Moreover, there is evidence that chronic use of non-benzodiazepine hypnotics, including zolpidem and zopiclone, is associated with greater anxiety and sleep difficulties in the elderly, the so-called ‘paradoxical effects’ [56]. Thus, it is plausible that such adverse events could influence the risk of RTCs among frequent users, as anxiety can affect driving performance [57], and sleep difficulties have also been associated with impaired driving and with road traffic injuries [53, 58].

This study has various strengths. First, unlike previous studies that investigated the effects of zolpidem and zopiclone rather superficially [19,20,21, 23,24,25,26,27], we focused this study exclusively on these drugs, using distinct exposure categories to help understand the risks according to periods of use.
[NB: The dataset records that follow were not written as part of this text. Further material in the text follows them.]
(** * ArduinoLog: level gate, hook dispatch and format interpreter

    A shallow embedding of [class Logging] of [ArduinoLog.h] and a
    verification of its level gate ([printLevel] and the six public entry
    points).  The bodies of [print] and [printFormat] live in the
    implementation file of the library, which is not part of the sources
    at hand; they are modelled from the specification and marked as such.

    The embedding is of the default build: the preprocessor symbol
    [DISABLE_LOGGING] is not defined, so the bodies under
    [#ifndef DISABLE_LOGGING] are present. *)

From Stdlib Require Import ZArith NArith List String Ascii Bool Lia.
From Stdlib Require Import DecimalString HexString BinaryString.
From stdpp Require Import base option list gmap.

Import ListNotations.
Local Open Scope Z_scope.

(** ** Bytes and C strings *)

(** A [char] is one byte. *)
Abbreviation byte := ascii.

(** The bytes of a string literal, without the terminating zero. *)
Definition bytes (s : string) : list byte := list_ascii_of_string s.

Definition NUL : byte := Ascii.zero.

Definition is_NUL (c : byte) : bool := Ascii.eqb c NUL.

(** The introducer of a format specifier. *)
Definition PERCENT : byte := "%"%char.

(** A region of byte-addressed memory; an address is an offset into it and
    reading outside the region is undefined ([None]). *)
Definition region := list byte.
Definition addr := nat.

(** The C string that starts at the head of a region: the bytes before the
    first zero byte, or [None] when the region ends before any terminator. *)
Fixpoint cstring_of (r : region) : option (list byte) :=
  match r with
  | [] => None
  | c :: r' => if is_NUL c then Some []
               else match cstring_of r' with
                    | Some s => Some (c :: s)
                    | None => None
                    end
  end.

(** The C string at address [p] of region [r]. *)
Definition cstring_at (r : region) (p : addr) : option (list byte) :=
  cstring_of (drop p r).

(** The device has two storage classes: ordinary memory and program
    (flash) memory, each read by its own primitive. *)
Record Memory := mkMemory {
  ram : region;
  progmem : region
}.

(** [*p] on a [const char *]. *)
Definition read_byte (m : Memory) (p : addr) : option byte := ram m !! p.

(** [pgm_read_byte(p)] on a flash address. *)
Definition pgm_read_byte (m : Memory) (p : addr) : option byte := progmem m !! p.

(** ** The sink and the hooks *)

(** A [Print] object is append-only: its state is the bytes it has received
    so far, oldest first.  [Print *] is a nullable reference into a store
    of such objects. *)
Definition loc := positive.
Abbreviation Print := (list byte).
Abbreviation Sinks := (gmap loc (list byte)).

(** [typedef void (*printfunction)(Print *);]  A hook is handed the sink
    pointer and is modelled by what it does to the store of sinks; it may
    itself be undefined.  A hook that calls back into the logger (to
    reconfigure it, or to emit) is outside this model: every statement
    about a call that may invoke a hook assumes hooks that only write,
    [slot_writes] and [hooks_only_write] below, or an empty slot. *)
Definition printfunction := option loc -> Sinks -> option Sinks.

(** ** Severity levels *)

Definition LOG_LEVEL_SILENT : Z := 0.
Definition LOG_LEVEL_FATAL : Z := 1.
Definition LOG_LEVEL_ERROR : Z := 2.
Definition LOG_LEVEL_WARNING : Z := 3.
Definition LOG_LEVEL_DEBUG : Z := 4.
Definition LOG_LEVEL_TRACE : Z := 5.
Definition LOG_LEVEL_VERBOSE : Z := 6.

(** ** The logger object *)

Record Logging := mkLogging {
  _level : Z;
  _showLevel : bool;
  _baud : Z;
  _logOutput : option loc;
  _prefix : option printfunction;
  _suffix : option printfunction
}.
Second, we conducted analyses using a relatively large nationally representative sample by means of two strong epidemiological designs that allowed us to thoroughly control for potential confounders; we were able to control for many relevant factors in the matched case–control study and nearly all time-invariant confounders in the case–crossover design, including driving behaviour, which is unlikely to have changed within the same individual, as the case and control periods were rather close to each other. Finally, we were able to assess the separate and combined effect of both drugs studied.
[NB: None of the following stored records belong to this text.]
(** * Balinex task service: prime counting, probes and graceful shutdown

    A shallow embedding of [app/main.py]: the CPU-bound [count_primes], the
    Flask handlers [health], [ready] and [compute], the two process-wide
    flags and the signal handler [graceful_shutdown]. *)

From Stdlib Require Import ZArith List String Ascii Bool Lia.
From Stdlib Require Import SpecFloat.
Import ListNotations.
Open Scope Z_scope.

(** ** Python exceptions and fallible evaluation *)

(** The exception classes the handlers can meet.  [HTTPException] stands for
    the werkzeug exceptions Flask raises itself; it is not a [ValueError]. *)
Inductive exn : Type :=
| ValueError
| TypeError
| OverflowError
| KeyError
| HTTPException (code : Z).

Inductive result (A : Type) : Type :=
| Ok (a : A)
| Raise (e : exn).
Arguments Ok {A} a.
Arguments Raise {A} e.

Definition bind {A B : Type} (m : result A) (k : A -> result B) : result B :=
  match m with
  | Ok a => k a
  | Raise e => Raise e
  end.

Notation "x <- m ;; k" := (bind m (fun x => k))
  (at level 61, m at next level, right associativity).

(** ** Python values

    What [request.get_json()] can hand to the handler, and what [jsonify]
    takes.  A [float] is an IEEE-754 binary64 number; a [dict] keeps its
    items in insertion order and is searched from the front. *)
#[warnings="-register-all"]
Inductive pyval : Type :=
| PyNone
| PyBool (b : bool)
| PyInt (z : Z)
| PyFloat (f : spec_float)
| PyStr (s : string)
| PyList (l : list pyval)
| PyDict (items : list (string * pyval)).

Module Float.
Definition prec : Z := 53.
Definition emax : Z := 1024.

(** [float(z)] for an [int]: rounded to nearest even, [OverflowError] when
    the magnitude is beyond the binary64 range. *)
Definition of_int (z : Z) : result spec_float :=
  match binary_normalize prec emax z 0 false with
  | S754_infinity _ => Raise OverflowError
  | f => Ok f
  end.

(** [x ** 0.5] on the non-negative floats [count_primes] feeds it: the
    binary64 square root, rounded to nearest even. *)
Definition pow_half (x : spec_float) : spec_float := SFsqrt prec emax x.

(** [int(x)]: truncation toward zero; [int(nan)] is a [ValueError],
    [int(inf)] an [OverflowError]. *)
Definition to_int (x : spec_float) : result Z :=
  match x with
  | S754_zero _ => Ok 0
  | S754_nan => Raise ValueError
  | S754_infinity _ => Raise OverflowError
  | S754_finite s m e =>
      let mag := match e with
                 | Zneg p => Z.shiftr (Zpos m) (Zpos p)
                 | _ => Z.shiftl (Zpos m) e
                 end in
      Ok (if s then - mag else mag)
  end.

(** Truth value of a float: only the two zeros are false. *)
Definition truthy (x : spec_float) : bool :=
  match x with
  | S754_zero _ => false
  | _ => true
  end.
End Float.

(** ** [range] and [count_primes] *)

(** [range(lo, hi)]: the integers [lo], [lo+1], ..., [hi-1]; empty when
    [hi <= lo]. *)
Fixpoint range_from (len : nat) (lo : Z) : list Z :=
  match len with
  | O => []
  | S len' => lo :: range_from len' (lo + 1)
  end.

Definition range (lo hi : Z) : list Z := range_from (Z.to_nat (hi - lo)) lo.

(** [int(num ** 0.5)] *)
Definition int_sqrt (num : Z) : result Z :=
  x <- Float.of_int num ;;
  Float.to_int (Float.pow_half x).

(** The inner [for i in range(2, int(num ** 0.5) + 1)] loop with its
    [break]; the value is [is_prime] when the loop is left. *)
Fixpoint trial_loop (num : Z) (candidates : list Z) : bool :=
  match candidates with
  | [] => true
  | i :: rest => if num mod i =? 0 then false else trial_loop num rest
  end.

(** The outer [for num in range(2, n + 1)] loop, threading [count]. *)
Fixpoint count_loop (nums : list Z) (count : Z) : result Z :=
  match nums with
  | [] => Ok count
  | num :: rest =>
      r <- int_sqrt num ;;
      let is_prime := trial_loop num (range 2 (r + 1)) in
      count_loop rest (if is_prime then count + 1 else count)
  end.

Definition count_primes (n : Z) : result Z :=
  if n <? 2 then Ok 0 else count_loop (range 2 (n + 1)) 0.

(** *** The count as the specification words it *)

(** A candidate is prime iff no integer from 2 up to and including the floor
    of its square root divides it evenly. *)
Definition trial_division_prime (num : Z) : bool :=
  forallb (fun i => negb (num mod i =? 0)) (range 2 (Z.sqrt num + 1)).

(** The number of such candidates in the inclusive range [2, n]. *)
Definition primes_upto (n : Z) : Z :=
  Z.of_nat (List.length (filter trial_division_prime (range 2 (n + 1)))).

(** *** Checking the float detour by exhaustion *)

(** A bounded universal check that runs in constant stack. *)
Fixpoint all_from (P : Z -> bool) (len : nat) (lo : Z) : bool :=
  match len with
  | O => true
  | S len' => if P lo then all_from P len' (lo + 1) else false
  end.

(** Does [int(num ** 0.5)] return the integer square root? *)
Definition int_sqrt_exact (num : Z) : bool :=
  match int_sqrt num with
  | Ok r => r =? Z.sqrt num
  | Raise _ => false
  end.

(** ** The Python operators [compute] applies to the request body *)

(** A [str] is modelled by its code points, taken below 256. *)
Definition code_point (c : ascii) : Z := Z.of_N (N_of_ascii c).

(** The characters [int] skips around the digits: tab, line feed, vertical
    tab, form feed, carriage return and space, and the two Latin-1 spaces
    U+0085 and U+00A0. *)
Definition is_space (c : ascii) : bool :=
  let n := code_point c in
  ((9 <=? n) && (n <=? 13)) || (n =? 32) || (n =? 133) || (n =? 160).

Definition digit_value (c : ascii) : option Z :=
  let n := code_point c in
  if (48 <=? n) && (n <=? 57) then Some (n - 48) else None.

Fixpoint skip_spaces (s : string) : string :=
  match s with
  | String c rest => if is_space c then skip_spaces rest else s
  | EmptyString => s
  end.

(** The digit scan of [int(str)]: decimal digits, with single underscores
    allowed between them.  It stops at the first other character and yields
    the value read, the number of digits and the unread rest; [None] on a
    doubled or trailing underscore. *)
Fixpoint scan_digits (s : string) (prev_underscore : bool) (acc digits : Z)
  : option (Z * Z * string) :=
  match s with
  | EmptyString => if prev_underscore then None else Some (acc, digits, s)
  | String c rest =>
      if Ascii.eqb c "_"%char then
        if prev_underscore then None else scan_digits rest true acc digits
      else
        match digit_value c with
        | Some d => scan_digits rest false (acc * 10 + d) (digits + 1)
        | None => if prev_underscore then None else Some (acc, digits, s)
        end
  end.

(** CPython's default limit on the digits of a decimal string handed to
    [int] ([sys.int_info.default_max_str_digits]). *)
Definition int_max_str_digits : Z := 4300.

(** [int(s)] for a [str], base 10: surrounding whitespace, an optional sign,
    then digits; anything else is a [ValueError]. *)
Definition py_int_of_str (s : string) : result Z :=
  let s1 := skip_spaces s in
  let '(negative, s2) :=
    match s1 with
    | String "+" rest => (false, rest)
    | String "-" rest => (true, rest)
    | _ => (false, s1)
    end in
  match s2 with
  | String "_" _ => Raise ValueError
  | _ =>
      match scan_digits s2 false 0 0 with
      | None => Raise ValueError
      | Some (magnitude, digits, rest) =>
          if digits =? 0 then Raise ValueError
          else if int_max_str_digits <? digits then Raise ValueError
          else
            match skip_spaces rest with
            | EmptyString => Ok (if negative then - magnitude else magnitude)
            | String _ _ => Raise ValueError
            end
      end
  end.

(** [int(v)]: an [int] is kept, a [bool] becomes 0 or 1, a [float] is
    truncated, a [str] is parsed; [None], lists and dicts are a
    [TypeError]. *)
Definition py_int (v : pyval) : result Z :=
  match v with
  | PyInt z => Ok z
  | PyBool b => Ok (if b then 1 else 0)
  | PyFloat f => Float.to_int f
  | PyStr s => py_int_of_str s
  | PyNone | PyList _ | PyDict _ => Raise TypeError
  end.

(** [bool(v)], as [not data] tests it. *)
Definition py_truthy (v : pyval) : bool :=
  match v with
  | PyNone => false
  | PyBool b => b
  | PyInt z => negb (z =? 0)
  | PyFloat f => Float.truthy f
  | PyStr s => negb (String.eqb s "")
  | PyList l => match l with [] => false | _ :: _ => true end
  | PyDict items => match items with [] => false | _ :: _ => true end
  end.

Definition dict_get (key : string) (items : list (string * pyval))
  : option pyval :=
  option_map snd (find (fun kv => String.eqb (fst kv) key) items).

Definition str_equals (key : string) (v : pyval) : bool :=
  match v with
  | PyStr s => String.eqb s key
  | _ => false
  end.

(** [key in data]: a key of a dict, an element of a list, a substring of a
    str; a [TypeError] on values that are not containers. *)
Definition py_contains (key : string) (data : pyval) : result bool :=
  match data with
  | PyDict items =>
      Ok (match dict_get key items with Some _ => true | None => false end)
  | PyList l => Ok (existsb (str_equals key) l)
  | PyStr s =>
      Ok (match index 0 key s with Some _ => true | None => false end)
  | PyNone | PyBool _ | PyInt _ | PyFloat _ => Raise TypeError
  end.

(** [data[key]] with a [str] key: only a dict can be indexed that way. *)
Definition py_getitem (data : pyval) (key : string) : result pyval :=
  match data with
  | PyDict items =>
      match dict_get key items with
      | Some v => Ok v
      | None => Raise KeyError
      end
  | _ => Raise TypeError
  end.

(** ** Process-wide state, responses and log records *)

(** The two module-level flags. *)
Record globals : Type := {
  is_ready : bool;
  shutdown_in_progress : bool
}.

(** What a view returns: [jsonify(body), status]. *)
Record response : Type := {
  body : pyval;
  status : Z
}.

Definition jsonify (items : list (string * pyval)) (code : Z) : response :=
  {| body := PyDict items; status := code |}.

Inductive log_record : Type :=
| Info (message : string)
| InfoComputed (n result : Z) (latency : spec_float)
| Error (e : exn).

(** A view reads and may write the globals, may log, and returns a value. *)
Record outcome (A : Type) : Type := {
  returned : A;
  globals_after : globals;
  logged : list log_record
}.
Arguments returned {A} _.
Arguments globals_after {A} _.
Arguments logged {A} _.

Definition view (A : Type) : Type := globals -> outcome A.

Definition ret {A : Type} (a : A) : view A :=
  fun g => {| returned := a; globals_after := g; logged := [] |}.

Definition then_ {A B : Type} (m : view A) (k : A -> view B) : view B :=
  fun g =>
    let o := m g in
    let o' := k (returned o) (globals_after o) in
    {| returned := returned o';
       globals_after := globals_after o';
       logged := logged o ++ logged o' |}.

Definition read_globals : view globals :=
  fun g => {| returned := g; globals_after := g; logged := [] |}.

Definition log (r : log_record) : view unit :=
  fun g => {| returned := tt; globals_after := g; logged := [r] |}.

Notation "x <~ m ;; k" := (then_ m (fun x => k))
  (at level 61, m at next level, right associativity).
Despite its strengths, this study also has some limitations. In spite of the relatively large sample analysed, we still faced sample size limitations in specific subgroups, especially among combined zolpidem and zopiclone users, which can explain the lack of statistical significance of some estimates (i.e. occasional combined zolpidem and zopiclone users in single-vehicle crashes). Given this kind of limitation, we were also unable to compute the risk for the newly initiated combined zolpidem and zopiclone users in single-vehicle crashes. Another limitation is the use of dispensation as a proxy of actual intake, which could lead to non-differential exposure misclassification biasing the estimates towards the null. There was also no information on dosage, precluding comparisons with other studies [20]. Yet, we are aware that, in Sweden, zolpidem is available only in 10 or 5 mg [59] and zopiclone in 7.5 or 5 mg [60] doses. We also had no information on insomnia, the main indication for prescription of zolpidem or zopiclone. As a result, it was not possible to distinguish between the effects of the medications and those of the underlying medical conditions (i.e. confounding by indication).
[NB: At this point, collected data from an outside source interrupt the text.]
(* ================================================================== *)
(** ** Bracket growth shared by the two calibrations *)

(** [for k in ks: f = func_root(x); if f > 0: break; else: x *= factor],
    returning [x] and the last value of [f] (unbound when [ks] is
    empty). *)
Fixpoint grow_bracket (func_root : R -> result float) (factor : R)
    (ks : list nat) (x : R) (f : option float) : result (R * option float) :=
  match ks with
  | [] => Ok (x, f)
  | _ :: ks' =>
    v <- func_root x ;;
    if fgt v 0 then Ok (x, Some v)
    else grow_bracket func_root factor ks' (x * factor) (Some v)
  end.

(* ================================================================== *)
(** ** Jacobian of the SIR vector field *)

(** [np.diag(v)] for a one-dimensional [v]. *)
Definition np_diag (v : vec) : ndarray2 :=
  {| shape0 := length v; shape1 := length v;
     entry := fun i j => if (i =? j)%nat then nth i v 0 else 0 |}.

(** [np.eye(N)]. *)
Definition np_eye (N : nat) : ndarray2 :=
  {| shape0 := N; shape1 := N;
     entry := fun i j => if (i =? j)%nat then 1 else 0 |}.

(** [- A]. *)
Definition mneg (A : ndarray2) : ndarray2 :=
  {| shape0 := shape0 A; shape1 := shape1 A;
     entry := fun i j => - entry A i j |}.

(** [A - B]: entry by entry for two arrays of the same shape; otherwise
    a dimension of length 1 is broadcast against the other array's, and
    shapes that cannot be broadcast are refused. *)
Definition msub (A B : ndarray2) : result ndarray2 :=
  if (shape0 A =? shape0 B)%nat && (shape1 A =? shape1 B)%nat then
    Ok {| shape0 := shape0 A; shape1 := shape1 A;
          entry := fun i j => entry A i j - entry B i j |}
  else
    match bdim (shape0 A) (shape0 B), bdim (shape1 A) (shape1 B) with
    | Some n0, Some n1 =>
      Ok {| shape0 := n0; shape1 := n1;
            entry := fun i j =>
              entry A (bidx (shape0 A) i) (bidx (shape1 A) j)
              - entry B (bidx (shape0 B) i) (bidx (shape1 B) j) |}
    | _, _ => Raise (ShapeError "subtract")
    end.

(** [np.concatenate([A, B], axis=1)]: [B] to the right of [A]. *)
Definition concatenate_axis1 (A B : ndarray2) : result ndarray2 :=
  if (shape0 A =? shape0 B)%nat then
    Ok {| shape0 := shape0 A; shape1 := shape1 A + shape1 B;
          entry := fun i j => if (j <? shape1 A)%nat then entry A i j
                              else entry B i (j - shape1 A) |}
  else Raise (ShapeError "concatenate").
Further research should focus on determining the extent to which dosage plays a role in the associations reported here. Also, future studies should assess potential epidemiological interactions between benzodiazepine, opioids, and zolpidem and zopiclone using appropriate designs.

5 Conclusions

Zolpidem and zopiclone are the preferred non-benzodiazepine medications to treat insomnia, as they are believed to have a less dangerous risk profile. However, the results of this study suggest that both new initiation and frequent exposure to these drugs, either when used separately or in combination, can expose older adult drivers to an increased risk of RTCs. It is possible that the associations found here were influenced by potentially transient and cumulative effects of the medications on driving performance and consequently on the risk of RTCs.

Awareness among prescribing physicians regarding the potential risks of these medications should be raised so patients can be informed. However, it is important to keep in mind that decisions made when prescribing medications need to be based on a consideration of the potential consequences of leaving patients untreated as well as their mobility requirements.